_What is needed_: Each line below is to be written out once more, precisely as given.

----- Recorded information -----

Lemma field_put_sorted fields key value : in_order fields -> in_order (field_put fields key value).
Proof.
  unfold in_order. induction fields as [|[l v] fields IH]; cbn; [repeat constructor|].
  intros [Hs Hall]%StronglySorted_inv. destruct (cmp key l) eqn:Hc; cbn.
  - apply cmp_eq_iff in Hc. subst. by constructor.
  - constructor; [by constructor|]. constructor; [done|].
    eapply Forall_impl; [exact Hall|]. intros k Hk. by etrans.
  - constructor; [by apply IH|]. apply List.Forall_forall. intros k [->|Hk]%field_put_elem.
    + by apply cmp_gt_iff in Hc.
    + rewrite List.Forall_forall in Hall. by apply Hall.
Qed.

Lemma field_put_same fields key value : in_order fields -> field_get fields key = Some value ->
  field_put fields key value = fields.
Proof.
  unfold in_order. induction fields as [|[l v] fields IH]; cbn [map fst]; [done|].
  intros [Hs Hall]%StronglySorted_inv. rewrite field_get_cons. case_decide as Hl.
  - intros [= ->]. subst. cbn [field_put fst]. by rewrite (proj2 (cmp_eq_iff key key) eq_refl).
  - intros Hget. pose proof (field_get_elem _ _ _ Hget) as Hin. cbn [field_put fst].
    assert (Hlt : cmp_lt l key).
    { rewrite List.Forall_forall in Hall. apply Hall. apply in_map_iff. by exists (key, value). }
    apply cmp_gt_iff in Hlt. rewrite Hlt. by rewrite IH.
Qed.

Lemma event_groups_ok document event groups put_back : event_groups document event = Ok (groups, put_back) ->
  exists root, document = Value_Object root /\ groups = groups_of document event /\
    forallb matcher_group groups = true /\
    forall new, put_back new =
      Value_Object (field_put root "hooks" (Value_Object (field_put (hooks_of document) event (Value_Array new)))).
Proof.
  unfold event_groups, groups_of, hooks_of. destruct document as [| | | | |root]; try done. cbn [ok_or value_as_object value_get].
  destruct (field_get root "hooks") as [hooks|] eqn:Hh; cbn [default option_bind].
  - destruct hooks as [| | | | |events]; try done. cbn [ok_or value_as_object default from_option id].
    destruct (field_get events event) as [gs|] eqn:Hg; cbn [default option_bind from_option id].
    + destruct gs as [| | | |gs|]; try done. cbn. destruct (forallb matcher_group gs) eqn:Hm; [|done].
      intros [= <- <-]. by exists root.
    + cbn. intros [= <- <-]. by exists root.
  - cbn. intros [= <- <-]. by exists root.
Qed.

(** A document after the groups of one event have been replaced. *)
Record stepped (event : string) (command : CodexCommand) (before after : Value) : Prop := {
  stepped_groups : groups_of after event = foreign owned_group (groups_of before event) ++ [codex_group command];
  stepped_events : forall event', event' <> event ->
    field_get (hooks_of after) event' = field_get (hooks_of before) event';
  stepped_keys : forall key, key <> "hooks"%string -> value_get after key = value_get before key;
  stepped_ordered : ordered_document before -> ordered_document after;
  stepped_matchers : forallb matcher_group (groups_of after event) = true;
  stepped_shape : exists root, after = Value_Object root /\
    field_get root "hooks" = Some (Value_Object (hooks_of after)) /\
    field_get (hooks_of after) event = Some (Value_Array (groups_of after event))
}.

Lemma hooks_of_put root hooks :
  hooks_of (Value_Object (field_put root "hooks" (Value_Object hooks))) = hooks.
Proof. unfold hooks_of. cbn. rewrite field_get_put. by rewrite decide_True. Qed.

Lemma event_stepped document event command groups put_back : event_groups document event = Ok (groups, put_back) ->
  stepped event command document (put_back (foreign owned_group groups ++ [codex_group command])).
Proof.
  intros (root & -> & -> & Hm & Hput)%event_groups_ok. rewrite Hput. split.
  - unfold groups_of at 1. rewrite hooks_of_put, field_get_put. by rewrite decide_True.
  - intros event' Hne. rewrite hooks_of_put, field_get_put. by rewrite decide_False.
  - intros key Hne. cbn. rewrite field_get_put. by rewrite decide_False.
  - intros [Hroot Hhooks]. split; [|rewrite hooks_of_put; by apply field_put_sorted].
    intros r [= <-]. apply field_put_sorted. by apply Hroot.
  - unfold groups_of at 1. rewrite hooks_of_put, field_get_put, decide_True by done. cbn [option_bind value_as_array default from_option id].
    rewrite forallb_app, andb_true_iff. split; [|done].
    apply forallb_forall. intros g [Hg _]%List.filter_In. rewrite forallb_forall in Hm. by apply Hm.
  - eexists. split; [done|]. rewrite hooks_of_put, !field_get_put, !decide_True by done. split; [done|].
    unfold groups_of. rewrite hooks_of_put, field_get_put, decide_True by done. done.
Qed.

-----

_Exercise output_:
Lemma field_put_sorted fields key value : in_order fields -> in_order (field_put fields key value).
Proof.
  unfold in_order. induction fields as [|[l v] fields IH]; cbn; [repeat constructor|].
  intros [Hs Hall]%StronglySorted_inv. destruct (cmp key l) eqn:Hc; cbn.
  - apply cmp_eq_iff in Hc. subst. by constructor.
  - constructor; [by constructor|]. constructor; [done|].
    eapply Forall_impl; [exact Hall|]. intros k Hk. by etrans.
  - constructor; [by apply IH|]. apply List.Forall_forall. intros k [->|Hk]%field_put_elem.
    + by apply cmp_gt_iff in Hc.
    + rewrite List.Forall_forall in Hall. by apply Hall.
Qed.

Lemma field_put_same fields key value : in_order fields -> field_get fields key = Some value ->
  field_put fields key value = fields.
Proof.
  unfold in_order. induction fields as [|[l v] fields IH]; cbn [map fst]; [done|].
  intros [Hs Hall]%StronglySorted_inv. rewrite field_get_cons. case_decide as Hl.
  - intros [= ->]. subst. cbn [field_put fst]. by rewrite (proj2 (cmp_eq_iff key key) eq_refl).
  - intros Hget. pose proof (field_get_elem _ _ _ Hget) as Hin. cbn [field_put fst].
    assert (Hlt : cmp_lt l key).
    { rewrite List.Forall_forall in Hall. apply Hall. apply in_map_iff. by exists (key, value). }
    apply cmp_gt_iff in Hlt. rewrite Hlt. by rewrite IH.
Qed.

Lemma event_groups_ok document event groups put_back : event_groups document event = Ok (groups, put_back) ->
  exists root, document = Value_Object root /\ groups = groups_of document event /\
    forallb matcher_group groups = true /\
    forall new, put_back new =
      Value_Object (field_put root "hooks" (Value_Object (field_put (hooks_of document) event (Value_Array new)))).
Proof.
  unfold event_groups, groups_of, hooks_of. destruct document as [| | | | |root]; try done. cbn [ok_or value_as_object value_get].
  destruct (field_get root "hooks") as [hooks|] eqn:Hh; cbn [default option_bind].
  - destruct hooks as [| | | | |events]; try done. cbn [ok_or value_as_object default from_option id].
    destruct (field_get events event) as [gs|] eqn:Hg; cbn [default option_bind from_option id].
    + destruct gs as [| | | |gs|]; try done. cbn. destruct (forallb matcher_group gs) eqn:Hm; [|done].
      intros [= <- <-]. by exists root.
    + cbn. intros [= <- <-]. by exists root.
  - cbn. intros [= <- <-]. by exists root.
Qed.

(** A document after the groups of one event have been replaced. *)
Record stepped (event : string) (command : CodexCommand) (before after : Value) : Prop := {
  stepped_groups : groups_of after event = foreign owned_group (groups_of before event) ++ [codex_group command];
  stepped_events : forall event', event' <> event ->
    field_get (hooks_of after) event' = field_get (hooks_of before) event';
  stepped_keys : forall key, key <> "hooks"%string -> value_get after key = value_get before key;
  stepped_ordered : ordered_document before -> ordered_document after;
  stepped_matchers : forallb matcher_group (groups_of after event) = true;
  stepped_shape : exists root, after = Value_Object root /\
    field_get root "hooks" = Some (Value_Object (hooks_of after)) /\
    field_get (hooks_of after) event = Some (Value_Array (groups_of after event))
}.

Lemma hooks_of_put root hooks :
  hooks_of (Value_Object (field_put root "hooks" (Value_Object hooks))) = hooks.
Proof. unfold hooks_of. cbn. rewrite field_get_put. by rewrite decide_True. Qed.

Lemma event_stepped document event command groups put_back : event_groups document event = Ok (groups, put_back) ->
  stepped event command document (put_back (foreign owned_group groups ++ [codex_group command])).
Proof.
  intros (root & -> & -> & Hm & Hput)%event_groups_ok. rewrite Hput. split.
  - unfold groups_of at 1. rewrite hooks_of_put, field_get_put. by rewrite decide_True.
  - intros event' Hne. rewrite hooks_of_put, field_get_put. by rewrite decide_False.
  - intros key Hne. cbn. rewrite field_get_put. by rewrite decide_False.
  - intros [Hroot Hhooks]. split; [|rewrite hooks_of_put; by apply field_put_sorted].
    intros r [= <-]. apply field_put_sorted. by apply Hroot.
  - unfold groups_of at 1. rewrite hooks_of_put, field_get_put, decide_True by done. cbn [option_bind value_as_array default from_option id].
    rewrite forallb_app, andb_true_iff. split; [|done].
    apply forallb_forall. intros g [Hg _]%List.filter_In. rewrite forallb_forall in Hm. by apply Hm.
  - eexists. split; [done|]. rewrite hooks_of_put, !field_get_put, !decide_True by done. split; [done|].
    unfold groups_of. rewrite hooks_of_put, field_get_put, decide_True by done. done.
Qed.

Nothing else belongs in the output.